Is LXD safe for running untrusted code in multi-tenant environments?


Sorry if this is a newbie question, but I don’t understand if LXD is only suited for running your own code in containers (similar to Docker) or if it can run untrusted (malicious) code in a safe way.

Is it safe to use LXD for running arbitrary code provided by users of a multi-tenant SaaS? For example, if I build a multi-tenant CI / CD service (like Travis, CircleCI, etc.) is LXD a safe choice?

I see that Firecracker explicitly talks about security in multi-tenant environments: is the same security / isolation provided by LXD as well? Or is Firecracker more secure for running third-party / unsafe code on shared servers? Are there any major differences between LXD and Firecracker (e.g. security, performance, etc)?

Thanks in advance!


In computer security, safe and secure are very specific terms. Especially, secure can mean several things.

The way I would tackle these issues, is this:

  1. You have the choice of virtual machines and containers. For both there are several implementations, but the gist is that with virtual machines, the computer has to offer hardware support for virtualization to work. And with virtualization, there hare nice hardware barriers between the VMs and the host. With containers, the barrier is the Linux kernel; the Linux kernel offers security primitives (namespaces, cgroups) that separate process trees from each other.
  2. Things tend to break less if they are smaller in size or have less features. This can be a rule of thumb when you choose between VM implementations and container implementations.
  3. With LXD, you can have instances for both VMs (KVM/qemu) and containers(system containers, LXC style and different from Docker).

Let’s add to the mix the baremetal servers. Twenty years ago there were only (mostly?) baremetal servers, which was cool for physical isolation.

Depending on your budget and assessment of the demands, you would pick and choose between baremetal servers, VMs and containers. You might end up with something like a baremetal server with 6 VMs (LXD), and in three of the VMs you would have LXD system containers.

Having said all that, Firecracker is not immediately comparable to LXD VM. As I understand, Firecracker compares to Docker (application containers) and just cannot run a Linux distribution.

Thanks for the explanation!

However from a practical point of view I don’t understand this:

  • are LXD system containers secure for running untrusted code?
  • are LXD VM secure for running untrusted code?

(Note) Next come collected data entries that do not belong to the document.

Lemma wrap_raw_astc_succeeds_iff_witness :
  is_Some (wrap_raw_astc "tex/foo_d" 8 8 8 8 Demo.quest_world).
Proof.
  apply wrap_raw_astc_succeeds_iff.
  split.
  - unfold Notions.header_packable. lia.
  - exists Demo.raw16. reflexivity.
Defined.

Lemma astc_header_layout_witness :
  exists header,
    astc_header 8 8 8 8 = Ret header
    /\ length header = 16%nat
    /\ take 4 header = astc_magic.
Proof.
  destruct (astc_header_layout 8 8 8 8)
    as (header & Hhdr & Hlen & Hmagic & _).
  - unfold Notions.header_packable. lia.
  - exists header. repeat split; assumption.
Defined.

Lemma calculate_astc_size_covers_witness :
  exists s,
    calculate_astc_size 5 4 4 4 = Ret s /\ 16 <= s /\ s mod 16 = 0.
Proof.
  destruct (calculate_astc_size_covers 5 4 4 4) as [_ Hpos].
  destruct Hpos as (s & Hs & Hmin & Hmod & _); [lia | lia | lia | lia |].
  exists s. repeat split; assumption.
Defined.

Lemma hex_edit_file_size_frame_witness :
  fst (hex_edit_file_size "out/4a4c32c49300b8a0/tex1" 3 Demo.pcvr_world)
  = true.
Proof.
  destruct (hex_edit_file_size_frame "out/4a4c32c49300b8a0/tex1" 3
              Demo.pcvr_world) as [[_ Hok] _].
  apply Hok.
  exists Demo.descriptor. split; [reflexivity |].
  split; [vm_compute; discriminate | lia].
Defined.

Lemma hex_edit_file_size_last_wins_witness :
  hex_edit_file_size "out/4a4c32c49300b8a0/tex1" 5
    (snd (hex_edit_file_size "out/4a4c32c49300b8a0/tex1" 3 Demo.pcvr_world))
  = hex_edit_file_size "out/4a4c32c49300b8a0/tex1" 5 Demo.pcvr_world.
Proof.
  apply (hex_edit_file_size_last_wins "out/4a4c32c49300b8a0/tex1"
           Demo.descriptor 3 5 Demo.pcvr_world).
  - reflexivity.
  - vm_compute. discriminate.
  - lia.
  - lia.
Defined.

Lemma get_dds_info_format_fields_witness :
  exists info,
    get_dds_info "tex/dx10" Demo.dx10_world = Some info
    /\ file_size info = 148
    /\ format_code info = Some 87
    /\ is_problematic info = true.
Proof.
  destruct (get_dds_info_format_fields "tex/dx10" Demo.dx10_header
              Demo.dx10_world)
    as (info & Hinfo & Hsize & Hcode & Hbad).
  - reflexivity.
  - vm_compute. discriminate.
  - reflexivity.
  - exists info. repeat split; try assumption.
    apply Hbad. split; [reflexivity |].
    split; [vm_compute; discriminate |].
    vm_compute. tauto.
Defined.



Lemma replace_pcvr_texture_conversion_fails_witness :
  replace_pcvr_texture Demo.posix_join Demo.posix_basename
    Demo.texconv_none Demo.pcvr_temp "out" "in"
    "out/beac1969cb7b8861/tex1" "new.png" None Demo.pcvr_world_more
  = ((false, ConversionFailed),
     log_call (ConvertToDDS "new.png" 512 256) Demo.pcvr_world_more).
Proof.
  apply (replace_pcvr_texture_conversion_fails Demo.posix_join
           Demo.posix_basename Demo.texconv_none Demo.pcvr_temp
           "out" "in" "out/beac1969cb7b8861/tex1" "new.png"
           (mkDDSInfo 512 256 5 "BC1/DXT1" 128 None false)
           None Demo.pcvr_world_more).
  - vm_compute. reflexivity.
  - left. reflexivity.
  - reflexivity.
Defined.




Lemma compare_versions_iff_witness :
  Versions.compare_versions Demo.int_of_digits "1.2" "1.10" = true.
Proof.
  apply compare_versions_iff.
  exists [1; 2], [1; 10]. split; [reflexivity |]. split; [reflexivity |].
  exists 1%nat. split.
  - intros j Hj. destruct j as [| j]; [reflexivity | lia].
  - simpl. lia.
Defined.

Lemma compare_versions_strict_order_witness :
  Versions.compare_versions Demo.int_of_digits "1.0.0" "2" = true
  /\ Versions.compare_versions Demo.int_of_digits "1.2" "1.0.0" = false.
Proof.
  destruct (compare_versions_strict_order Demo.int_of_digits
              "1.0.0" "1.2" "2") as (_ & Hasym & Htrans).
  split.
  - apply Htrans; reflexivity.
  - apply Hasym. reflexivity.
Defined.

Lemma compare_versions_trailing_zeros_witness :
  Versions.compare_versions Demo.int_of_digits "1.2" "1.2.0.0" = false
  /\ Versions.compare_versions Demo.int_of_digits "1.2.0.0" "1.2" = false.
Proof.
  apply (compare_versions_trailing_zeros Demo.int_of_digits
           "1.2" "1.2.0.0" [1; 2] 2).
  - reflexivity.
  - reflexivity.
Defined.

Lemma desktop_listing_witness :
  Viewer.is_valid_texture_file true false "out/beac1969cb7b8861/tex1"
    Demo.pcvr_world = true.
Proof.
  destruct (desktop_listing false "out/beac1969cb7b8861/tex1"
              Demo.pcvr_world) as [[_ Hlisted] _].
  apply Hlisted.
  exists Demo.dds_header. split; reflexivity.
Defined.

Lemma mobile_listing_accepts_witness :
  Viewer.is_valid_texture_file false true "tex/foo_d" Demo.quest_world
  = true.
Proof.
  destruct (mobile_listing_accepts "tex/foo_d" Demo.raw16 Demo.quest_world)
    as [_ Hsized].
  - reflexivity.
  - apply (Hsized 4 4 4 4); try lia; reflexivity.
Defined.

i.e. with the word “practical”, I mean, would you build AWS Lambda, CircleCI, TraviCI, etc. on top of that? Do they grant enough security in a multi-tenant environment?

For example:

  • I know that KVM is perfectly secure for that use cases (think to DO droplets, EC2, etc) and that Firecracker is perfectly secure for that (think to AWS Lambda)…
  • Docker is not 100% secure because is not made for that (there are various discussion on Security Stackexchange)
  • And what about LXD (VM and system containers)?

LXD uses KVM via qemu for its VMs and for containers it uses the same kernel features (I.e cgroups and namespaces) as docker. LXD by default runs VMs and containers unprivileged meaning should a process running as root inside an instance escape to the host it will not have general root access to the host.

LXD also offers the ability to run each container using a separate UID range so that an escape to the host won’t be able to access processes in other containers.